El año pasado, Melissa M. Valle realizó una pasantía de investigación en el Departamento de Sociología de la Universidad Alberto Hurtado. Durante su estadía llevó a cabo un proyecto de investigación exploratoria, para el cual entrevistó a 48 inmigrantes visiblemente afrodescendientes radicados en Santiago de Chile, acerca de sus vidas y experiencias en dicha ciudad. El resultado examina cómo los grupos marginados viven con el estigma. El presente artículo entrega una visión de conjunto de dicho estudio.
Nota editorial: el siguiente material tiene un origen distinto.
(** X13: the tree data of a segment checkpoint has 41 bytes and the tree
    data of a head checkpoint has 37, whatever integers the two tree-type
    enumerators stand for: the two forms that get signed can never be the
    same byte string, even if the enumerators had the same value. *)
Theorem tree_data_forms_differ (LOG_SEGMENT_TREE SEGMENT_INFO_TREE : Z)
    (c : LogSegmentCheckpoint.t) (h : LogHeadCheckpoint.t) (e1 e2 : std_string) :
  LogSegmentCheckpoint.SerializeTreeData LOG_SEGMENT_TREE c = Some e1 ->
  LogHeadCheckpoint.SerializeTreeData SEGMENT_INFO_TREE h = Some e2 ->
  size e1 = 41 /\ size e2 = 37 /\ e1 <> e2.
Proof.
  intros H1 H2.
  destruct (LogSegmentCheckpoint_SerializeTreeData_inv _ _ _ H1) as (_ & _ & R1 & ->).
  destruct (LogHeadCheckpoint_SerializeTreeData_inv _ _ _ H2) as (_ & R2 & ->).
  assert (S1 : size (be_bytes (to_size_t LOG_SEGMENT_TREE) 1
                     ++ be_bytes (LogSegmentCheckpoint.sequence_number c) 4
                     ++ be_bytes (LogSegmentCheckpoint.segment_size c) 4
                     ++ LogSegmentCheckpoint.root c) = 41)
    by (rewrite !size_app, !size_be_bytes, R1; reflexivity).
  assert (S2 : size (be_bytes (to_size_t SEGMENT_INFO_TREE) 1
                     ++ be_bytes (LogHeadCheckpoint.sequence_number h) 4
                     ++ LogHeadCheckpoint.root h) = 37)
    by (rewrite !size_app, !size_be_bytes, R2; reflexivity).
  split; [exact S1 |]. split; [exact S2 |].
  intros Heq. rewrite Heq in S1. lia.
Qed.

(** The statement above at the two checkpoints with sequence number 7,
    with the enumerators numbered 0 and 1. *)
Lemma tree_data_forms_differ_witness :
  exists e1 e2,
    LogSegmentCheckpoint.SerializeTreeData 0 segment_checkpoint_7 = Some e1
    /\ LogHeadCheckpoint.SerializeTreeData 1 head_checkpoint_7 = Some e2
    /\ size e1 = 41 /\ size e2 = 37 /\ e1 <> e2.
Proof.
  eexists _, _. split; [vm_compute; reflexivity |]. split; [vm_compute; reflexivity |].
  eapply (tree_data_forms_differ 0 1 segment_checkpoint_7 head_checkpoint_7);
    vm_compute; reflexivity.
Defined.
Definition stat (root : node) (p : path) : option node :=
  match walk root [] p with
  | Some q => lookup root q
  | None => None
  end.

(** [Path.exists] and [Path.is_file]. *)
Definition exists_ (root : node) (p : path) : bool :=
  match stat root p with Some _ => true | None => false end.

Definition is_file (root : node) (p : path) : bool :=
  match stat root p with Some (File _) => true | _ => false end.

(** Store [x] at the path [p] (without [..]): the parent must be a
    directory. *)
Fixpoint put (p : path) (x : node) (n : node) {struct p} : option node :=
  match p with
  | [] => Some x
  | c :: p' =>
      match n with
      | File _ => None
      | Dir es =>
          let sub :=
            match assoc c es with
            | Some ch => put p' x ch
            | None => match p' with [] => Some x | _ => None end
            end in
          match sub with
          | Some ch => Some (Dir (set_entry c ch es))
          | None => None
          end
      end
  end.

(** A name a directory entry can have. *)
Definition valid_name (k : string) : bool :=
  negb (k =? "") && negb (k =? ".") && negb (k =? "..")
  && negb (Str.contains "/" k).

Fixpoint nodupb (l : list string) : bool :=
  match l with
  | [] => true
  | k :: l' => negb (existsb (String.eqb k) l') && nodupb l'
  end.

(** A tree as a file system holds it: in every directory the names are
    valid and pairwise different. *)
Fixpoint wf (n : node) {struct n} : bool :=
  match n with
  | File _ => true
  | Dir es =>
      nodupb (map fst es)
      && forallb (fun kc => valid_name (fst kc) && wf (snd kc)) es
  end.

(** [tree'] has every regular file of [tree], with the same bytes. *)
Definition extends (tree tree' : node) : Prop :=
  forall p d, stat tree p = Some (File d) -> stat tree' p = Some (File d).

(** Every directory of the tree under [n], parents before children and
    children in listing order, each with its entries. *)
Fixpoint all_dirs (p : path) (n : node) {struct n}
  : list (path * list (string * node)) :=
  match n with
  | File _ => []
  | Dir es =>
      (p, es) ::
      flat_map (fun kc => all_dirs (p ++ [fst kc])%list (snd kc)) es
  end.

End FS.

(* ================================================================== *)
(** ** Regular expressions of the rewriter *)

Module Re.

(** A match of [!\[\[([^|\]]+)(\|[^\]]+)?\]\]]: group 0, group 1 and
    the optional group 2 (with its leading pipe). *)
Record ematch : Type :=
  { e_all : string; e_token : string; e_param : option string }.

(** A match of [!\[[^\]]*\]\(([^)]+)\)]: group 0 and group 1. *)
Record smatch : Type := { s_all : string; s_path : string }.

Definition not_pipe_rbracket (c : ascii) : bool :=
  negb (Ascii.eqb c "|" || Ascii.eqb c "]").
Definition not_rbracket (c : ascii) : bool := negb (Ascii.eqb c "]").
Definition not_rparen (c : ascii) : bool := negb (Ascii.eqb c ")").
(** The loop of [eval] from reactor [i0] on. *)
Lemma eval_loop n t y p k i0 ydot e :
  (i0 + k ≤ length (m_size n))%nat →
  (i0 + k ≤ length (m_nparams n))%nat →
  (∀ j, (j ≤ i0 + k)%nat →
        int_ok (offset (m_size n) j) = true ∧
        int_ok (offset (m_nparams n) j) = true) →
  (acc ← for_loop k (Z.of_nat i0)
           (offset (m_size n) i0, offset (m_nparams n) i0, ydot)
           (λ i '(start, pstart, yd),
              r ← vec_at (m_reactors n) i;
              yv ← ptr_add y start;
              ydv ← ptr_add yd start;
              pv ← ptr_add p pstart;
              vals ← call_reactor r (Reactor.evalEqs t yv ydv pv);
              yd' ← store_at yd start vals;
              sz ← vec_at (m_size n) i;
              start' ← int_add start sz;
              np ← vec_at (m_nparams n) i;
              pstart' ← int_add pstart np;
              mret (start', pstart', yd'));
   mret acc.2) e
  = for_each (seq i0 k) ydot
      (λ i yd,
         r ← vec_at (m_reactors n) (Z.of_nat i);
         yv ← ptr_add y (offset (m_size n) i);
         ydv ← ptr_add yd (offset (m_size n) i);
         pv ← ptr_add p (offset (m_nparams n) i);
         vals ← call_reactor r (Reactor.evalEqs t yv ydv pv);
         store_at yd (offset (m_size n) i) vals) e.
Proof.
  revert i0 ydot e.
  induction k as [|k IH]; intros i0 ydot e Hlen Hlen' Hok; [done|].
  destruct (lookup_lt_is_Some_2 (m_size n) i0 ltac:(lia)) as [sz Hsz].
  destruct (lookup_lt_is_Some_2 (m_nparams n) i0 ltac:(lia)) as [np Hnp].
  simpl.
  do 6 (rewrite ?bind_assoc; apply bind_ext; intros ? ?).
  rewrite ?bind_assoc.
  erewrite bind_Ret by (by apply vec_at_Ret).
  rewrite ?bind_assoc.
  erewrite bind_Ret.
  2:{ apply int_add_Ret. rewrite <- (offset_S _ _ _ Hsz). apply Hok. lia. }
  rewrite ?bind_assoc.
  erewrite bind_Ret by (by apply vec_at_Ret).
  rewrite ?bind_assoc.
  erewrite bind_Ret.
  2:{ apply int_add_Ret. rewrite <- (offset_S _ _ _ Hnp). apply Hok. lia. }
  rewrite <- (offset_S _ _ _ Hsz), <- (offset_S _ _ _ Hnp).
  replace (Z.of_nat i0 + 1) with (Z.of_nat (S i0)) by lia.
  unfold mret at 1, M_ret, ret. unfold mbind at 1, M_bind at 1, bind at 1.
  apply IH; [lia|lia|]. intros j Hj. apply Hok. lia.
Qed.
(** * kaleidoscope.rs: lexer, parser and IR generator

    A shallow embedding of [src/lexer.rs], [src/parser.rs] and [src/ir.rs].
    Characters are Unicode scalar values (Rust [char]) written as [N];
    Rust [String]s are lists of them.  [f64] values are Rocq's primitive
    binary64 floats. *)

From Stdlib Require Import ZArith NArith List String Ascii Bool Lia.
From Stdlib Require Import Floats.
Import ListNotations.

Open Scope list_scope.
Set Warnings "-inexact-float,-register-all".

(** ** Common vocabulary *)

Inductive Result (T E : Type) : Type :=
| Ok (t : T)
| Err (e : E).
Arguments Ok {T E} t.
Arguments Err {T E} e.

Definition char := N.
Definition rstring := list char.

Definition rstring_eqb (a b : rstring) : bool :=
  if list_eq_dec N.eq_dec a b then true else false.

(** Rust string literals, for writing concrete inputs. *)
Fixpoint str (s : string) : rstring :=
  match s with
  | EmptyString => []
  | String a r => N_of_ascii a :: str r
  end.

(** [char::is_ascii_*] on Unicode scalar values. *)
Definition is_ascii_whitespace (c : char) : bool :=
  (c =? 32)%N || (c =? 9)%N || (c =? 10)%N || (c =? 12)%N || (c =? 13)%N.

Definition is_ascii_digit (c : char) : bool := (48 <=? c)%N && (c <=? 57)%N.

Definition is_ascii_alphabetic (c : char) : bool :=
  ((65 <=? c)%N && (c <=? 90)%N) || ((97 <=? c)%N && (c <=? 122)%N).

Definition is_ascii_alphanumeric (c : char) : bool :=
  is_ascii_alphabetic c || is_ascii_digit c.

Definition chr_dot : char := 46%N.
Definition chr_hash : char := 35%N.
Definition chr_lf : char := 10%N.
Definition chr_cr : char := 13%N.

(** ** Tokens *)

(** Modelled from the spec: [lexer::Operator], imported by parser.rs and
    ir.rs, is not defined in lexer.rs; its variants are the four matched by
    [Parser::get_prec] and [IRGenerator::gen]. *)
Inductive Operator : Type :=
| LessThan
| Plus
| Minus
| Times.

(** Modelled from the spec: the variants [OpenParenthesis],
    [CloseParenthesis], [Comma], [SemiColon] and [Operator], which parser.rs
    consumes, are missing from lexer.rs; the first five variants are
    lexer.rs's [Token]. *)
Inductive Token : Type :=
| EOF
| Def
| Extern
| Identifier (name : rstring)
| Number (value : float)
| OpenParenthesis
| CloseParenthesis
| Comma
| SemiColon
| TOperator (op : Operator).

(** ** [str::parse::<f64>] on the strings the lexer hands it *)

(** [ParseFloatError]'s kinds in the Rust standard library. *)
Inductive ParseFloatError : Type :=
| PFEmpty
| PFInvalid.

Fixpoint count_dots (s : rstring) : nat :=
  match s with
  | [] => 0
  | c :: r => (if (c =? chr_dot)%N then 1 else 0) + count_dots r
  end.

(** Value of the digits (the dot skipped) and number of digits after it. *)
Fixpoint decimal_of (s : rstring) (m : Z) (k : Z) (after_dot : bool)
  : option (Z * Z) :=
  match s with
  | [] => Some (m, k)
  | c :: r =>
      if (c =? chr_dot)%N then decimal_of r m k true
      else if is_ascii_digit c then
        decimal_of r (10 * m + Z.of_N (c - 48)) (if after_dot then k + 1 else k)
          after_dot
      else None
  end.

Fixpoint count_digits (s : rstring) : nat :=
  match s with
  | [] => 0
  | c :: r => (if is_ascii_digit c then 1 else 0) + count_digits r
  end.

(** [str::parse::<f64>] on strings over [0-9.] (the only ones the lexer
    passes it): at most one dot and at least one digit ("5.", ".5" are
    accepted, "." and "1.2.3" are not); the result is the decimal value
    correctly rounded to nearest-even binary64. *)
Definition parse_f64 (s : rstring) : Result float ParseFloatError :=
  match s with
  | [] => Err PFEmpty
  | _ =>
      if (1 <? count_dots s)%nat || (count_digits s =? 0)%nat then Err PFInvalid
      else
        match decimal_of s 0 0 false with
        | None => Err PFInvalid
        | Some (m, k) =>
            match m with
            | Zpos pm =>
                Ok (SF2Prim (SFdiv prec emax (S754_finite false pm 0)
                                   (S754_finite false (Z.to_pos (10 ^ k)) 0)))
            | _ => Ok 0%float
            end
        end
  end.

(** ** Lexer (lexer.rs) *)

Inductive LexerError : Type :=
| InvalidNumber (err : ParseFloatError)
| UnknownInitial (c : char).

(** [Lexer<I>] over the remaining characters of its [Chars] iterator. *)
Record Lexer : Type := mkLexer {
  iter : list char;
  last_char : option char
}.

Definition iter_next (it : list char) : option char * list char :=
  match it with
  | [] => (None, [])
  | c :: r => (Some c, r)
  end.

Definition Lexer_new (it : list char) : Lexer :=
  let (c, r) := iter_next it in mkLexer r c.

Definition consume_char (s : Lexer) : Lexer :=
  let (c, r) := iter_next (iter s) in mkLexer r c.

Definition get_char (s : Lexer) : option char * Lexer :=
  (last_char s, consume_char s).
Suelo preguntarme qué hace que algo le parezca «normal» a la gente. ¿Cómo se llega al punto de ni siquiera inmutarse ante algo que podría parecer extraordinario? Imagino que es una combinación de una experiencia que se ha repetido en el tiempo, en múltiples espacios y entre diferentes poblaciones. Existe una palabra en inglés que me ha sido útil al reflexionar acerca de la normalización del racismo y la discriminación: Inure. No he logrado encontrar un verdadero equivalente en español. Quizás «inmunizar». Pero la palabra inure no refiere únicamente a endurecerse o acostumbrarse a algo. Aquello que se construye en esta palabra son las condiciones necesarias para que dicho proceso tenga lugar. Inure significa «habituarse a algo indeseable, especialmente a través de un sometimiento prolongado». Implica acostumbrarse a un cierto estado de miseria o maltrato, de modo que con el tiempo se llega a pensar que se trata simplemente del modo en que son las cosas. Cuando esta situación se prolonga de generación en generación, ese maltrato puede llegar a parecer irrevocable; no ya una función de la interacción humana, la historia, la economía o la política, sino algo que siempre ha sido y por lo tanto siempre seguirá siendo.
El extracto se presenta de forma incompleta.